Copyright: Max-Planck-Institut für Ornithologie / Comparative Cognition Group
Seewiesen (Deutschland) – Nicht nur wir Menschen können, so wir wollen, zumindest gegenüber unseren Artgenossen oder auch anderen Lebewesen hilfsbereit und tolerant sein. Vergleichbares Verhalten und damit einhergehende geistige Fähigkeiten wurden auch schon bei anderen Primaten, Delfinen und Rabenvögeln beobachtet. Jetzt haben Ornithologen Hilfsbereitschaft und Toleranz erstmals auch bei Papageien nachgewiesen.

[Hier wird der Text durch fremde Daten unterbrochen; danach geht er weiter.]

Lemma in_sync_logout id c dl :
  in_sync c dl → id_ok id → in_sync (server_session_delete id c).2 dl.
Proof.
  intros I Hid. destruct (get_fields_cases c id) as [[g Hg]|Hg].
  2: { by rewrite SessionSpec.delete_missing by (done || apply I). }
  apply SessionSpec.get_ok_find in Hg as [a Ha]. pose proof (is_wf _ _ _ I) as [cs R].
  destruct (delete_callback id c a server_session_del_callback Ha) as (m & Hm1 & Hm2 & Hcbs & Hcb).
  { by rewrite (is_callbacks _ _ _ I). }
  destruct (delete_found c cs id a R Hid Ha) as (c' & Hdel & Hwf & [_ _ Hda Hen] & Hl).
  rewrite Hdel in *. simpl in *.
  apply find_live in Ha as [Hal Hai]; [|apply I|done].
  unfold server_session_del_callback in Hcb. rewrite Hm1, Hm2, (rep_fields _ _ _ R), (is_master _ _ _ I),
    andb_true_r in Hcb. change (id_info (entry (heap_of c a))) with (key_of c a) in Hcb.
  fold (ctx c) in Hcb.
  assert (∀ b, key_of c' b = key_of c b) as Hkey by (intros b; unfold key_of, id_of; by rewrite Hen).
  assert (∀ b, b ∈ live c' ↔ b ∈ live c ∧ b ≠ a) as Hlive by (intros b; rewrite Hl; set_solver).
  assert (db (cb_state c') = db (cb_state c) → ∀ b, entry_of c' b = entry_of c b) as He.
  { intros Hdb b. unfold entry_of. by rewrite Hkey, Hda, Hdb. }
  assert (∀ b, b ∈ live c' → part1_publish (part1 (key_of c' b)) = publish (data (mem c') b)) as Jb.
  { intros b [Hb _]%Hlive. rewrite Hkey, Hda. by apply I. }
  assert (∀ b, b ∈ live c' → privs_ok (ServiceHandler.pool_privs (data (mem c') b))) as Jp.
  { intros b [Hb _]%Hlive. rewrite Hda. by apply I. }
  destruct (publish (data (mem c) a)) eqn:Epub.
  - destruct (publish_sessions (remove_entry (key_of c a)) (filter (λ x, x ≠ a) (sessions (ctx c))) c dl I)
      as (P1 & P2 & P3 & P4 & P5 & P6).
    { split; [by unfold key_of; rewrite Hai|by right]. }
    rewrite <- Hcb in *.
    assert (view c' = apply_entry (view c) (remove_entry (key_of c a))) as Hv.
    { unfold view. fold (ctx c') in P4. rewrite P4, (build_ext _ (entry_of c)) by (intros; by apply He).
      rewrite (build_filter (key_of c)); [done..| |by apply I].
      apply session_keys_differ; [apply I|]. by intros b [? _]%(is_sessions _ _ _ I). }
    split; fold (view c'); rewrite ?Hv; unfold ctx in *; rewrite ?P1, ?P2, ?P4; try done; [by rewrite Hcbs; apply I|by apply I..| |].
    + apply NoDup_filter, I.
    + intros b. rewrite list_elem_of_filter, Hlive, Hda, (is_sessions _ _ _ I). tauto.
  - assert (view c' = view c) as Hv.
    { unfold view, ctx. rewrite Hcb. apply build_ext. intros; apply He. by rewrite Hcb. }
    pose proof I as [I1 I2 I3 I4 I5 I6 I7 I8 I9 I10 I11].
    split; fold (view c'); rewrite ?Hv; unfold ctx in *; rewrite ?Hcb; try done; [congruence|].
    intros b. rewrite I7, Hlive, Hda. split; [|tauto]. intros [? ?]. split_and!; [done| |done].
    intros ->. congruence.
Qed.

Tatsächlich steht die Intelligenz von Papageien für Vogelkundler grundsätzlich nicht mehr in Frage. „So konnte der Graupapagei Alex, der mit rund 500 Wörtern kommunizierte, Fragen beantworten und spontan Objekte klassifizieren“, berichtet die Pressemitteilung des Max-Planck-Institut für Ornithologie in Seewiesen. Forscherinnen um Désirée Brucks und Anastasia Krasheninnikova von der Außenstelle des Instituts auf Teneriffa haben nun nachgewiesen, dass Papageien auch ein hohes Maß sozialer Intelligenz und Hilfsbereitschaft aufweisen: „Die Vögel helfen Artgenossen, selbst wenn sie keine sofortige Gegenleistung für ihre Hilfe erhalten. Darüber hinaus erwidern sie Gefallen und reagieren nicht mit Neid, wenn Artgenossen eine größere Belohnung erhalten als sie selbst. Geistig sind Papageien damit auf dem Niveau von Rabenvögeln, Delfinen und Primaten.“
In den vorangegangenen Experimenten hatte etwa das Graupapageien-Weibchen Bella gelernt, metallene Wertmarken gegen eine Futterbelohnung eintauschen zu können, während sie in einer Plexiglas-Kammer sitzt. Einziges Problem und Interesse der beobachteten Forscher: Das Loch in dieser Kammer, durch das der Tauschhandel stattfindet, wurde versperrt. In der direkt benachbarten Testkammer allerdings wartete ihre Freundin Kimmi, deren Öffnung für den Austausch Marke gegen Futter ist offen. Aber Bella sieht, dass Kimmi keine Wertmarken bekommt. Was wird sie tun?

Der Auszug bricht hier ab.